(** A training that returns: the steps it went through and the predictor
    it leaves. *)
Lemma train_model_steps df self m self' :
  train_with df self = (inr m, self') ->
  exists df' s_fe s_pf X target y X_train X_test y_train y_test
         scores_rf scores_gb score_rf score_gb,
    feature_engineering df self = (inr df', s_fe) /\
    prepare_features str_number df' s_fe = (inr X, s_pf) /\
    columns df' !! "ArrDel15" = Some target /\ numbers_of target = Some y /\
    (2 <= nrows df)%nat /\
    stratified_split (rows_of (nrows df') X) y
      = inr (X_train, X_test, y_train, y_test) /\
    let transform := StandardScaler_fit X_train in
    let rf := RandomForestClassifier_fit X_train y_train in
    let gb := GradientBoostingClassifier_fit (map transform X_train) y_train in
    let best := selection rf gb score_rf score_gb in
    (forall s, positive_scores rf X_test s = (inr scores_rf, s)) /\
    roc_auc y_test scores_rf = inr score_rf /\
    (forall s, positive_scores gb (map transform X_test) s
               = (inr scores_gb, s)) /\
    roc_auc y_test scores_gb = inr score_gb /\
    m = fst (fst best) /\
    model self' = m /\
    scaler self' = Some transform /\
    airport_stats self' = airport_stats s_fe /\
    feature_columns self' = base_feature_columns ++ encoded_names df' /\
    model_metadata self' = Some {|
      model_type := snd best;
      roc_auc_score := snd (fst best);
      training_samples := length X_train;
      test_samples := length X_test;
      feature_count := length (feature_columns self');
      delay_rate := mean y;
      trained_on := now;
      features := feature_columns self' |}.
Proof.
  intros H. unfold train_model in H.
  apply bind_inv in H as (df' & s_fe & Hfe & H).
  pose proof (feature_engineering_inv df self df' s_fe Hfe)
    as (_ & Hrows & Hcols & _).
  pose proof (feature_engineering_fit df self) as Hfe_fit.
  rewrite Hfe in Hfe_fit. simpl in Hfe_fit.
  apply bind_inv in H as (X & s_pf & Hpf & H).
  pose proof Hpf as Hpf0.
  apply prepare_features_inv in Hpf as ((Pm & Ps & Pmd & Pst) & Pfc & _);
    [| intros c Hc; apply Hcols, elem_of_app; auto].
  apply bind_inv in H as (y & s1 & Hy & H).
  apply numeric_column_inv in Hy as [(target & Htarget & Ny) ->].
  apply bind_inv in H as (parts & s2 & Hsplit & H).
  apply train_test_split_inv in Hsplit as (Hn & Hsplit & ->).
  destruct parts as [[[X_train X_test] y_train] y_test].
  apply bind_inv in H as ([] & s3 & Hset & H).
  cbv [set_scaler] in Hset. injection Hset as <-.
  cbv zeta in H.
  apply bind_inv in H as (scores1 & s4 & Hs1 & H).
  pose proof (reads_only_inv _ _ _ _ (reads_only_positive_scores _ _) Hs1) as ->.
  apply bind_inv in H as (score_rf & s5 & Hr1 & H).
  apply roc_auc_score_of_inv in Hr1 as [Hr1 ->].
  apply bind_inv in H as (scores2 & s6 & Hs2 & H).
  pose proof (reads_only_inv _ _ _ _ (reads_only_positive_scores _ _) Hs2) as ->.
  apply bind_inv in H as (score_gb & s7 & Hr2 & H).
  apply roc_auc_score_of_inv in Hr2 as [Hr2 ->].
  apply bind_inv in H as ([] & s8 & Hsm & H).
  cbv [set_model] in Hsm. injection Hsm as <-.
  apply bind_inv in H as (s9 & s10 & Hget & H).
  cbv [get] in Hget. injection Hget as <- <-.
  apply bind_inv in H as ([] & s11 & Hmd & H).
  cbv [set_model_metadata] in Hmd. injection Hmd as <-.
  cbv [ret] in H. injection H as <- <-.
  rewrite length_rows_of in Hn.
  exists df', s_fe, s_pf, X, target, y, X_train, X_test, y_train, y_test,
    scores1, scores2, score_rf, score_gb.
  split; [exact Hfe |]. split; [exact Hpf0 |].
  split; [exact Htarget |]. split; [exact Ny |].
  split.
  { rewrite <- Hrows. unfold n_train in Hn.
    destruct (nrows df') as [| [| n]]; [contradiction .. | lia]. }
  split; [exact Hsplit |].
  cbv zeta.
  split; [exact (positive_scores_any _ _ _ _ Hs1) |]. split; [exact Hr1 |].
  split; [exact (positive_scores_any _ _ _ _ Hs2) |]. split; [exact Hr2 |].
  simpl. rewrite Pfc.
  destruct Hfe_fit as (Fm & Fs & Fmd & _ & _).
  repeat split; congruence.
Qed.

:::::

The answer must be every line of the data that holds the word "nrows".

    (2 <= nrows df)%nat /\
    stratified_split (rows_of (nrows df') X) y
    destruct (nrows df') as [| [| n]]; [contradiction .. | lia]. }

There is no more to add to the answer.